Armed with IL-2 based fusion protein improves CAR-T cell fitness and efficacy against solid tumors

Chimeric antigen receptor T (CAR-T) cell therapy is regarded as a potent immunotherapy and has made significant success in hematologic malignancies by eliciting antigen-specific immune responses. However, response rates of CAR-T cell therapy against solid tumors with immunosuppressive microenvironments remain limited. Co-engineering strategies are advancing methods to overcome immunosuppressive barriers and enhance antitumor responses.
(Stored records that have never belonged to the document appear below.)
Lemma compareHands_non_bomb_witness :
  (compareHands handPairOfAces handPairOfNines = true)
  /\ compareHands handStraight handFullHouse = false.
Proof.
  split.
  - apply (proj1 (compareHands_non_bomb handPairOfAces handPairOfNines
                    ltac:(discriminate) ltac:(discriminate))).
    split; [reflexivity | split; [reflexivity | simpl; lia]].
  - apply (proj2 (compareHands_non_bomb handStraight handFullHouse
                    ltac:(discriminate) ltac:(discriminate)));
      reflexivity.
Defined.

(** C10. [compareHands] is irreflexive and asymmetric. *)
Theorem compareHands_irreflexive_asymmetric :
  (forall h : Hand, compareHands h h = false)
  /\ (forall a b : Hand,
        ~ (compareHands a b = true /\ compareHands b a = true)).
Proof.
  split.
  - intros h. unfold compareHands.
    destruct (isBomb (type h)).
    + rewrite !Z.ltb_irrefl, Z.eqb_refl. reflexivity.
    + rewrite Nat.eqb_refl. simpl.
      replace (HandType_eqb (type h) (type h)) with true
        by (symmetry; now apply HandType_eqb_eq).
      simpl. apply Z.ltb_irrefl.
  - intros a b [Hab Hba]. unfold compareHands in Hab, Hba.
    destruct (isBomb (type a)) eqn:Ha, (isBomb (type b)) eqn:Hb.
    + destruct (HandTypeOrder (type b) <? HandTypeOrder (type a)) eqn:H1,
               (HandTypeOrder (type a) <? HandTypeOrder (type b)) eqn:H2,
               (HandTypeOrder (type a) =? HandTypeOrder (type b)) eqn:H3,
               (HandTypeOrder (type b) =? HandTypeOrder (type a)) eqn:H4;
        bool_arith; try lia; discriminate.
    + destruct (negb (List.length (cards b) =? List.length (cards a))%nat);
        [discriminate|].
      destruct (HandType_eqb (type b) (type a)) eqn:Hty; [|discriminate].
      apply HandType_eqb_eq in Hty. congruence.
    + destruct (negb (List.length (cards a) =? List.length (cards b))%nat);
        [discriminate|].
      destruct (HandType_eqb (type a) (type b)) eqn:Hty; [|discriminate].
      apply HandType_eqb_eq in Hty. congruence.
    + destruct (negb (List.length (cards a) =? List.length (cards b))%nat);
        [discriminate|].
      destruct (negb (List.length (cards b) =? List.length (cards a))%nat);
        [discriminate|].
      destruct (negb (HandType_eqb (type a) (type b))); [discriminate|].
      destruct (negb (HandType_eqb (type b) (type a))); [discriminate|].
      bool_arith. lia.
Qed.

Lemma compareHands_irreflexive_asymmetric_witness :
  compareHands handQuad handQuad = false
  /\ ~ (compareHands handStraightFlush handQuad = true
        /\ compareHands handQuad handStraightFlush = true).
Proof.
  split.
  - apply (proj1 compareHands_irreflexive_asymmetric handQuad).
  - apply (proj2 compareHands_irreflexive_asymmetric
             handStraightFlush handQuad).
Defined.

(** The comparator private to the look-ahead bot is a different relation:
    it compares two bombs by strength only when their types agree. *)
Example canBeat_differs_from_compareHands :
  compareHands handStraightFlush handQuad = true
  /\ BotStrategy.canBeat handStraightFlush handQuad = false.
Proof. split; reflexivity. Qed.

(** ** Sorting *)

Section SortFacts.
Context {A : Type} (gt : A -> A -> bool).

Lemma insert_by_perm (x : A) (l : list A) :
  Permutation (x :: l) (insert_by gt x l).
Proof.
  induction l as [|y l IH]; simpl; [reflexivity|].
  destruct (gt x y); [|reflexivity].
  rewrite perm_swap. now apply perm_skip.
Qed.

Lemma sort_by_perm (l : list A) : Permutation l (sort_by gt l).
Proof.
  induction l as [|x l IH]; simpl; [constructor|].
  rewrite <- insert_by_perm. now apply perm_skip.
Qed.

Lemma sort_by_length (l : list A) : List.length (sort_by gt l) = List.length l.
Proof. symmetry. apply Permutation_length, sort_by_perm. Qed.

Lemma sort_by_In (l : list A) (x : A) : In x (sort_by gt l) <-> In x l.
Proof.
  split; apply Permutation_in;
    [apply Permutation_sym|]; apply sort_by_perm.
Qed.

Lemma sort_by_nil_inv (l : list A) : sort_by gt l = [] -> l = [].
Proof.
  intros H. apply Permutation_nil. rewrite <- H. apply Permutation_sym, sort_by_perm.
Qed.
End SortFacts.
(** * Personal finance tracker: ledger store and report engine

    A shallow embedding of [src/finance_tracker.py] (class [FinanceTracker])
    together with the meaning of the SQL statements it sends to SQLite.

    Modelling conventions.
    - The database file is a value of type [db] threaded through the methods.
      A table that does not exist yet and an empty table are identified:
      [CREATE TABLE IF NOT EXISTS] turns the former into the latter and
      leaves an existing table alone, and every other method runs only after
      [__init__] has called [setup_database].
    - Columns of type REAL hold rationals ([Q]); numeric equality is [Qeq].
    - The columns [id] and [created_at] are filled by the engine and read by
      no statement of the program; rows are kept in insertion order.
    - Columns that [add_transaction] binds to caller-supplied values and that
      the schema leaves nullable are options ([None] is SQL NULL, bound from
      Python's [None]).
    - A [date] is stored as ISO text [YYYY-MM-DD]; text comparison of such
      values is the lexicographic comparison of (year, month, day).
    - The wall clock ([datetime.now()]) is an explicit argument.
    - Exceptions are values of [exn]; a method that can raise returns a
      [result]. Console output is not modelled. *)

From Stdlib Require Import ZArith QArith Lia Lqa.
From stdpp Require Import base decidable option list sorting strings gmap.

Open Scope Z_scope.

(** ** Rationals: decidable comparisons *)

#[global] Instance Qle_dec (x y : Q) : Decision (x <= y)%Q.
Proof. unfold Qle. apply _. Defined.

#[global] Instance Qlt_dec (x y : Q) : Decision (x < y)%Q.
Proof. unfold Qlt. apply _. Defined.

#[global] Instance Qeq_dec' (x y : Q) : Decision (x == y)%Q.
Proof. unfold Qeq. apply _. Defined.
Here, we engineered an IL-2 mutein co-engineered CAR-T for the improvement of CAR-T cells against solid tumors and the efficient inhibition of solid tumors. We equipped the CAR-T cells with co-expressing both tumor antigen-targeted CAR and a mutated human interleukin-2 (IL-2m), conferring enhanced CAR-T cells fitness in vitro, reshaped immune-excluded TME, enhanced CAR-T infiltration in solid tumors, and improved tumor control without significant systemic toxicity. Overall, this subject demonstrates the universal CAR-T cells armed strategy for the development and optimization of CAR-T cells against solid tumors. •IL2m-CAR-T cells exhibit augmented proliferation in response to antigenic stimulation.•IL2m-CAR-T cells augment in vitro fitness including reduced exhaustion and improved memory characteristic of CAR-T cells.•IL2m-CAR-T cells promote TME remodeling including regulating PD-1 CD8+ T cells, NK, Treg and M2 macrophage.•IL2m-CAR-T cells have superior proliferation and antitumor activity in murine tumor models.